I'd spent 5 days in Siem Reap then 5 days in Kampot before I came to Phnom Penh, which is pretty much the longest I'd spent in one place since leaving home.  As much as I like Kampot however, I was ready to move on.  I did have an strangely strong urge to get off the bus at Kep when we passed through, but contented myself with taking a few photos through the window instead.

My roommate for the whole time in Kampot, Roland, was also heading to Phnom Penh which is great as it's so much cheaper to travel together.  It was a fairly long journey and we arrived in the evening to find limited accommodation.  Still, it worked out fine and the guesthouse we're in now is nice enough.  It's in the traditional backpacker area by the lake.  Unfortunately the lake is being filled in so it's now a smallish swamp-cum-building site.  The manager of my guesthouse in Kampot had had a popular bar here until September when he was forced to close.  They're demolishing the whole area, but gradually so that it has the aura of somewhere once legendary but now dying a slow drawn out death.  I met someone who checked into a guesthouse yesterday but they said he could only stay a couple of days as it's being pulled down on Monday.

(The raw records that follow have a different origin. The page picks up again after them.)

Definition nonspecialized_bitand_helpers_set : list string :=
  OrderedSet.of_values (map (replace "_BITOR_" "_BITAND_") nonspecialized_bitor_helpers_set).

Definition specialized_bitxor_helpers_set : list string :=
  OrderedSet.of_values (map (replace "_BITOR_" "_BITXOR_") specialized_bitor_helpers_set).

Definition nonspecialized_bitxor_helpers_set : list string :=
  OrderedSet.of_values (map (replace "_BITOR_" "_BITXOR_") nonspecialized_bitor_helpers_set).

Definition specialized_lshift_helpers_set : list string :=
  OrderedSet.of_values
    (map (replace "_BITOR_" "_LSHIFT_")
         (filter (fun helper => Is_true (negb (contains "_SET" helper) && negb (contains "_TUPLE" helper))) specialized_bitor_helpers_set)).

(** The first of the two assignments to [nonspecialized_lshift_helpers_set];
    the second, below, replaces it. *)

Definition nonspecialized_lshift_helpers_set_first : list string :=
  OrderedSet.buildOrderedSet
    [ _makeTypeOps "BITOR" "FLOAT" true;
      _makeNonContainerMathOps "BITOR" ].

Definition nonspecialized_lshift_helpers_set : list string :=
  OrderedSet.of_values (map (replace "_BITOR_" "_LSHIFT_") nonspecialized_bitor_helpers_set).

Definition specialized_rshift_helpers_set : list string :=
  OrderedSet.of_values (map (replace "_LSHIFT_" "_RSHIFT_") specialized_lshift_helpers_set).

Definition nonspecialized_rshift_helpers_set : list string :=
  OrderedSet.of_values (map (replace "_LSHIFT_" "_RSHIFT_") nonspecialized_lshift_helpers_set).

Definition specialized_pow_helpers_set : list string :=
  OrderedSet.buildOrderedSet
    [ _makeTypeOps "POW" "FLOAT" true;
      _makeTypeOps "POW" "LONG" true;
      _makeTypeOps "POW" "INT" true;
      _makeFriendOps "POW" true ["INT"; "LONG"];
      _makeDefaultOps "POW" true;
      [] ].

Definition nonspecialized_pow_helpers_set : list string :=
  OrderedSet.buildOrderedSet
    [ _makeTypeOps "POW" "STR" true;
      _makeTypeOps "POW" "UNICODE" true;
      _makeTypeOps "POW" "BYTES" true;
      _makeNonContainerMathOps "POW" ].
(** * ELIZA/main.py: the pattern-match-and-reflect responder

    A shallow embedding of [src/ELIZA/main.py] and the properties of its
    rule table, of [reflect] and of the read loop [eliza_chat].

    A Python [str] is modelled as the list of its code points, restricted to
    U+0000..U+00FF (one [ascii] per code point).  That range is closed under
    [str.lower], and on it [re.IGNORECASE] identifies exactly a letter with
    its other case.  Exceptions are explicit: every operation that can raise
    in Python returns a [result]. *)

From Stdlib Require Import Ascii String NArith.
From stdpp Require Import gmap strings list.

Local Open Scope char_scope.

(** ** Strings *)

Definition str := list ascii.

(** A Python string literal. *)
Definition py (s : string) : str := list_ascii_of_string s.

(** [str.lower] on one code point: A-Z and the Latin-1 capitals
    U+00C0..U+00DE (U+00D7, the multiplication sign, is not a letter). *)
Definition lower_char (c : ascii) : ascii :=
  let n := N_of_ascii c in
  if ((65 <=? n) && (n <=? 90) || (192 <=? n) && (n <=? 222) && negb (n =? 215))%N
  then ascii_of_N (n + 32)
  else c.

Definition lower (s : str) : str := lower_char <$> s.

(** [str.isspace] on one code point: what [str.split()] splits on. *)
Definition isspace (c : ascii) : bool :=
  let n := N_of_ascii c in
  ((9 <=? n) && (n <=? 13) || (28 <=? n) && (n <=? 32) || (n =? 133) || (n =? 160))%N.

(** [sentence.split()]: the maximal runs of non-whitespace, scanned left to
    right; [tok] is the run being read. *)
Fixpoint split_from (tok : str) (s : str) : list str :=
  match s with
  | [] => if tok is [] then [] else [tok]
  | c :: s' =>
      if isspace c
      then (if tok is [] then split_from [] s' else tok :: split_from [] s')
      else split_from (tok ++ [c]) s'
  end.

Definition split (s : str) : list str := split_from [] s.

(** [sep.join(words)] *)
Fixpoint join (sep : str) (words : list str) : str :=
  match words with
  | [] => []
  | [w] => w
  | w :: ws => w ++ sep ++ join sep ws
  end.

(** A word: what [split] yields, non-empty and free of whitespace. *)
Definition is_word (w : str) : Prop := w ≠ [] ∧ Forall (λ c, isspace c = false) w.

#[export] Instance is_word_dec w : Decision (is_word w).
Proof. unfold is_word. apply _. Defined.

(** ** Exceptions *)

Inductive exn :=
  | IndexError
  | ValueError
  | EOFError
  | NotModelled.  (* syntax of [re] or [str.format] outside the fragment below *)

Inductive result (A : Type) :=
  | Ok (a : A)
  | Raise (e : exn).
Arguments Ok {A} a.
Arguments Raise {A} e.

#[export] Instance result_ret : MRet result := @Ok.
#[export] Instance result_bind : MBind result := λ A B f m,
  match m with Ok a => f a | Raise e => Raise e end.
#[export] Instance result_fmap : FMap result := λ A B f m,
  match m with Ok a => Ok (f a) | Raise e => Raise e end.

#[export] Instance exn_eq_dec : EqDecision exn.
Proof. solve_decision. Defined.

#[export] Instance result_eq_dec `{EqDecision A} : EqDecision (result A).
Proof. solve_decision. Defined.

(** ** The tables *)

(** [responses]: a dict whose insertion order is the rule priority, hence an
    association list. *)
Definition responses : list (str * list str) :=
  [ (py "i feel (.*)", [py "Why do you feel {}?"; py "How long have you felt {}?";
                        py "Do you think feeling {} is normal?"]);
    (py "why do you (.*)", [py "Why does it concern you that I {}?";
                            py "What makes you ask that?"]);
    (py "i'm (.*)", [py "How does being {} make you feel?"; py "Do you enjoy being {}?"]);
    (py "i (.*) you", [py "Why do you {} me?"; py "What makes you think you {} me?"]);
    (py "because (.*)", [py "Is that the real reason?"; py "What other reasons might there be?";
                         py "Does that reason explain everything?"]);
    (py "yes", [py "You seem quite sure."; py "I understand."]);
    (py "no", [py "Why not?"; py "Can you explain why?"]);
    (py "you are (.*)", [py "What makes you think I am {}?";
                         py "Does it please you to think that I am {}?"]);
    (py "i want (.*)", [py "Why do you want {}?"; py "What would it mean if you got {}?"]);
    (py "can you (.*)", [py "Why do you ask?"; py "Perhaps you believe I can {}?"]) ].

Definition reflections_items : list (str * str) :=
  [ (py "i am", py "you are");
    (py "i'm", py "you are");
    (py "i have", py "you have");
    (py "i was", py "you were");
    (py "i", py "you");
    (py "me", py "you");
    (py "my", py "your");
    (py "you are", py "I am");
    (py "you have", py "I have");
    (py "you were", py "I was") ].
(** A number below [2^63] with an exponent of zero or less does not round
    to an infinity. *)
Lemma binary_round_aux_small s m e :
  Zpos m < 2 ^ 63 -> e <= 0 ->
  match binary_round_aux prec emax s (Zpos m) e loc_Exact with
  | S754_zero _ | S754_finite _ _ _ => True
  | S754_infinity _ | S754_nan => False
  end.
Proof.
  intros Hm He.
  assert (H1 : exists m2 e1,
            0 <= m2 <= 2 ^ 63 /\ e1 <= 10 /\
            binary_round_aux prec emax s (Zpos m) e loc_Exact
            = (let '(mrs2, e2) := shr_fexp prec emax m2 e1 loc_Exact in
               match shr_m mrs2 with
               | Z0 => S754_zero s
               | Zpos p =>
                   if e2 <=? emax - prec then S754_finite s p e2
                   else S754_infinity s
               | Zneg _ => S754_nan
               end)).
  { unfold binary_round_aux.
    destruct (shr_fexp_spec (Zpos m) e loc_Exact) as [Heq|(k & Hk & He1 & Hf & Hm1)];
      [lia| |].
    - rewrite Heq. exists (Zpos m), e. simpl. repeat split; lia.
    - destruct (shr_fexp prec emax (Zpos m) e loc_Exact) as [mrs1 e1].
      simpl in He1, Hm1. subst e1.
      pose proof (pow2_pos k ltac:(lia)) as Hpk.
      assert (He1 : e + k <= 10).
      { rewrite Hf. simpl Zdigits2.
        assert (Hd : Zpos (digits2_pos m) <= 63) by (apply digits2_pos_le; lia).
        unfold fexp, SpecFloat.emin, prec, emax. lia. }
      assert (Hnn : 0 <= shr_m mrs1) by (rewrite Hm1; apply Z.div_pos; lia).
      assert (Hle : shr_m mrs1 <= Zpos m).
      { rewrite Hm1. apply Z.div_le_upper_bound; [lia|]. nia. }
      exists (round_nearest_even (shr_m mrs1) (loc_of_shr_record mrs1)), (e + k).
      split; [|split; [assumption | reflexivity]].
      split; [apply round_nearest_even_nonneg; assumption|].
      pose proof (round_nearest_even_le (shr_m mrs1) (loc_of_shr_record mrs1)).
      lia. }
  destruct H1 as (m2 & e1 & Hm2 & He1 & ->).
  destruct (shr_fexp_spec m2 e1 loc_Exact) as [Heq|(k & Hk & He2 & Hf & Hm3)];
    [lia| |].
  - rewrite Heq. simpl. destruct m2 as [|p|p]; [exact I| |lia].
    destruct (Z.leb_spec e1 (emax - prec)) as [|Hgt]; [exact I|].
    unfold prec, emax in Hgt. lia.
  - destruct (shr_fexp prec emax m2 e1 loc_Exact) as [mrs2 e2].
    simpl in He2, Hm3. subst e2.
    pose proof (pow2_pos k ltac:(lia)) as Hpk.
    assert (Hnn : 0 <= shr_m mrs2) by (rewrite Hm3; apply Z.div_pos; lia).
    destruct (shr_m mrs2) as [|p|p]; [exact I| |lia].
    destruct (Z.leb_spec (e1 + k) (emax - prec)) as [|Hgt]; [exact I|].
    exfalso. rewrite Hf in Hgt.
    assert (Hd : Zdigits2 m2 <= 64).
    { destruct m2 as [|q|q]; simpl Zdigits2; [lia| |lia].
      apply digits2_pos_le; [lia|].
      change (2 ^ 64) with (2 * 2 ^ 63). lia. }
    unfold fexp, SpecFloat.emin, prec, emax in Hgt. lia.
Qed.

Anyway we decided that the following day we should go to the genocide museum and the killing fields, which seem to be the main attractions in the capital city.  The museum is a former school which had been used as a prison under the Khmer rouge.  Thousands of prisoners were tortured here before being sent to the Killing Fields to be, well, killed.  Most of the rooms have been kept as is, with some divided into small cells of wood or brick.  The larger rooms contain iron beds and torture instruments, with photographs of the torture taking place hanging on the walls.  Some rooms contained lots of mugshots - the Khmer rouge took great pains to document their barbary much as the Nazis did.  The pictures of children, and of women holding their babies, were most chilling although some of the expressions on the men's faces were incredible.  Other rooms showed oil paintings of the methods of torture used [brought back memories of my Algeria essay], and yet more had art exhibitions and witness testimonies. 

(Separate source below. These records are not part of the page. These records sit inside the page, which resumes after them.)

(** * pyscgm.extmath: randomized range finder and randomized truncated SVD

    A shallow embedding of [src/pyscgm/extmath.py].  The two functions of
    the module, [approx_range_finder] and [randomized_svd], are written
    over an interface [LinAlg] that stands for the external collaborators
    the module imports (numpy's matrix type, [scipy.linalg.qr], [lu],
    [svd], and the random generator's [randn]). *)

From Stdlib Require Import ZArith Lia String List Bool Sorted.
From Stdlib Require Import Floats.SpecFloat.
From stdpp Require Import base option list.

Local Open Scope Z_scope.

(** ** Python numbers *)

(** *** The float expression [.1 * min(M.shape)]

    Python evaluates [.1 * min(M.shape)] in binary64: the literal [.1] is
    the double [3602879701896397 * 2^-55], the integer is converted to a
    double, and the product is rounded to 53 significant bits, ties to
    even.  A finite non-negative double is kept as an integer mantissa
    and a binary exponent. *)

Record float64 := Float64 { mant : Z; expo : Z }.

Definition prec64 : Z := 53.

(** [round53 N e]: the double nearest to [N * 2^e] for [N >= 0]
    (round to nearest, ties to even; the exponent range is not reached
    by the values of this module). *)
Definition round53 (N e : Z) : float64 :=
  let bits := Z.log2 N + 1 in
  if bits <=? prec64 then Float64 N e
  else
    let s := bits - prec64 in
    let q := N / 2 ^ s in
    let r := N mod 2 ^ s in
    let half := 2 ^ (s - 1) in
    let q' := if (r <? half) || ((r =? half) && Z.even q) then q else q + 1 in
    Float64 q' (e + s).

(** [float(k)] for a non-negative Python int. *)
Definition float_of_int (k : Z) : float64 := round53 k 0.

(** The literal [.1]. *)
Definition tenth : float64 := Float64 3602879701896397 (-55).

(** [x * y] on non-negative doubles. *)
Definition fmul (x y : float64) : float64 :=
  round53 (mant x * mant y) (expo x + expo y).

(** [n < x] for a Python int [n] and a double [x]: Python compares the
    two exactly. *)
Definition int_lt_float (n : Z) (x : float64) : bool :=
  if 0 <=? expo x then n <? mant x * 2 ^ expo x
  else n * 2 ^ (- expo x) <? mant x.

(** The same values in the Standard Library's IEEE 754 model, used to
    check [round53] on samples. *)
Definition to_spec (x : float64) : spec_float :=
  binary_normalize 53 1024 (mant x) (expo x) false.

Definition spec_tenth_times (k : Z) : spec_float :=
  SFmul 53 1024 (S754_finite false 3602879701896397 (-55))
                (binary_normalize 53 1024 k 0 false).

(** *** Slices [x[:k]]

    [py_stop k n] is the number of items that the slice [[:k]] keeps of a
    sequence of length [n]: a negative [k] counts from the end, and the
    bound is clipped to the sequence. *)
Definition py_stop (k : Z) (n : nat) : nat :=
  if k <? 0 then Z.to_nat (Z.of_nat n + k)
  else Z.to_nat (Z.min k (Z.of_nat n)).

(** [range(n)] runs [Z.to_nat n] times: not at all for [n <= 0]. *)
Definition range_len (n : Z) : nat := Z.to_nat n.

(** ** The external collaborators

    Everything the module does not compute itself: numpy's matrix
    objects and their products, adjoints and slices, the three dense
    factorizations of [scipy.linalg], and the generator's [randn].

    Calls that numpy rejects with an exception return [None]: a product
    of matrices whose inner dimensions differ, and [randn] with a
    negative dimension.

    The three factorizations are functions of their argument.  In
    scipy they raise as well: [linalg.lu], [linalg.qr] and
    [linalg.svd] check their input ([check_finite=True]) and raise
    [ValueError] on an infinite or NaN entry, which the products of the
    loop can reach by overflow from finite input, and [linalg.svd]
    raises [LinAlgError] when its iteration does not converge.  Entries
    are not part of this interface, so these two failures are not
    represented: what is proved below about a call that returns is
    about runs in which the factorizations return, and nothing is
    claimed about the set of inputs on which the module raises.

    The last block of fields is not called by the module; it is the
    vocabulary in which its contract is written ([eye], [diag], the
    entries of a 1-D array of singular values and their order). *)

Module Import Interface.

Class LinAlg := {
  Mat : Type;                       (* 2-D arrays / numpy matrices *)
  Vec : Type;                       (* 1-D real arrays *)
  RGen : Type;                      (* state of a random generator *)
  shape : Mat -> nat * nat;         (* X.shape *)
  matmul : Mat -> Mat -> option Mat;   (* X * Y on matrices, np.dot(X, Y) *)
  getH : Mat -> Mat;                (* X.H *)
  getT : Mat -> Mat;                (* X.T *)
  conj : Mat -> Mat;                (* X.conj() *)
  randn : RGen -> Z -> Z -> option (Mat * RGen);   (* rgen.randn(r, c) *)
  lu : Mat -> Mat;                  (* linalg.lu(X, permute_l=True)[0] *)
  qr : Mat -> Mat;                  (* linalg.qr(X, mode='economic')[0] *)
  svd : Mat -> Mat * Vec * Mat;     (* linalg.svd(X, full_matrices=False) *)
  take_rows : Z -> Mat -> Mat;      (* X[:k, :] *)
  take_cols : Z -> Mat -> Mat;      (* X[:, :k] *)
  take_vec : Z -> Vec -> Vec;       (* s[:k] *)

  SVal : Type;                      (* a real number *)
  sv_le : SVal -> SVal -> Prop;
  sv_zero : SVal;
  entries : Vec -> list SVal;
  eye : nat -> Mat;                 (* identity matrix *)
  diag : Vec -> Mat                 (* square matrix with s on the diagonal *)
}.

End Interface.

(** [n_iter] of [randomized_svd] is an int or the string ['auto'];
    [transpose] is [True], [False] or ['auto']. *)
Inductive n_iter_arg := NIterAuto | NIter (n : Z).
Inductive transpose_arg := TransposeAuto | Transpose (b : bool).

Section Extmath.
Context {L : LinAlg}.

Definition rows (X : Mat) : nat := fst (shape X).
Definition cols (X : Mat) : nat := snd (shape X).

(** [np.asmatrix] of a 2-D array reinterprets it as a matrix without
    copying; the values are the same. *)
Definition asmatrix (X : Mat) : Mat := X.

(** One pass of the body of the [for] loop of [approx_range_finder]
    (lines 68-76), for the normalizer as resolved before the loop. *)
Definition power_iteration (A : Mat) (piter_normalizer : string) (Q : Mat)
  : option Mat :=
  if String.eqb piter_normalizer "none" then
    Q ← matmul A Q;
    matmul (getH A) Q
  else if String.eqb piter_normalizer "LU" then
    Q ← lu <$> matmul A Q;
    lu <$> matmul (getH A) Q
  else if String.eqb piter_normalizer "QR" then
    Q ← qr <$> matmul A Q;
    qr <$> matmul (getH A) Q
  else Some Q.

(** [for i in range(n): Q = body(Q)]. *)
Fixpoint for_range (n : nat) (body : Mat -> option Mat) (Q : Mat) : option Mat :=
  match n with
  | O => Some Q
  | S n' => Q ← body Q; for_range n' body Q
  end.

Definition approx_range_finder (A : Mat) (size n_iter : Z)
    (piter_normalizer : string) (rgen : RGen) : option (Mat * RGen) :=
  let A := asmatrix A in
  '(Q, rgen) ← randn rgen (Z.of_nat (cols A)) size;
  let piter_normalizer :=
    if String.eqb piter_normalizer "auto" then
      if n_iter <=? 2 then "none"%string else "LU"%string
    else piter_normalizer in
  Q ← for_range (range_len n_iter) (power_iteration A piter_normalizer) Q;
  Q ← qr <$> matmul A Q;
  Some (asmatrix Q, rgen).

Definition randomized_svd (M : Mat) (n_components n_oversamples : Z)
    (n_iter : n_iter_arg) (piter_normalizer : string)
    (transpose : transpose_arg) (rgen : RGen)
  : option (Mat * Vec * Mat * RGen) :=
  let M := asmatrix M in
  let sketch_size := n_components + n_oversamples in
  let n_iter :=
    match n_iter with
    | NIterAuto =>
        if int_lt_float n_components
             (fmul tenth (float_of_int (Z.of_nat (Nat.min (rows M) (cols M)))))
        then 7 else 4
    | NIter n => n
    end in
  let transpose :=
    match transpose with
    | TransposeAuto => (rows M <? cols M)%nat
    | Transpose b => b
    end in
  let M := if transpose then getT M else M in
  '(Q, rgen) ← approx_range_finder M sketch_size n_iter piter_normalizer rgen;
  B ← matmul (getH Q) M;
  let '(Uhat, s, V) := svd B in
  (* [del B] unbinds the name and has no other effect *)
  U ← matmul Q Uhat;
  if transpose then
    Some (getT (asmatrix (take_rows n_components V)),
          take_vec n_components s,
          conj (asmatrix (take_cols n_components U)), rgen)
  else
    Some (asmatrix (take_cols n_components U),
          take_vec n_components s,
          getH (asmatrix (take_rows n_components V)), rgen).

End Extmath.

(** ** The module over Python's objects

    The same two functions with what the definitions above leave out:
    arrays are objects that refer to buffers in memory, a random
    generator is an object whose state [randn] changes in place, and an
    omitted [rgen] argument is bound to the module-level generator
    [np.random] that the whole process shares.

    A product, a factorization and [randn] return arrays on buffers of
    their own.  [np.asmatrix], [.T], [.H], [.conj()] and the slices are
    given the most sharing numpy has for them: they return views on the
    buffer of their operand (numpy does so for [asmatrix], [.T] and
    slices always, and for [.H] and [.conj()] on real data). *)

Section Objects.
Context {L : LinAlg}.

Inductive cell := CMat (X : Mat) | CVec (s : Vec).

(** A 2-D array object: the address of its buffer and how the object
    reads it; likewise for a 1-D array. *)
Record array := Array { base : nat; view : Mat -> Mat }.
Record array1 := Array1 { base1 : nat; view1 : Vec -> Vec }.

It was pretty awful, but on the whole well presented and tasteful.  We had a drink before driving on to Choeung Ek killing field.  If you've been to Auschwitz or any other concentration camp you'll have a good idea what it was like.  There's basically nothing there now, it's literally a field with several signs dotted around marking the spot of gruesome sites such as a tree which was used to bash babies' heads against.  Some of the mass grave sites are covered with a thatched roof, such as one which had been found with only headless corpses, and one with 450 bodies.  The main sight at Choeung Ek is the memorial stupa, a tall glass-walled structure containing the remains of the excavated corpses.  On the lower level is a pile of clothes, above it nine levels of skulls, followed by other bones.  The creepiest thing was the way it was all classified by age, sex, type of bone etc.  About 9000 bodies had been found at this one site.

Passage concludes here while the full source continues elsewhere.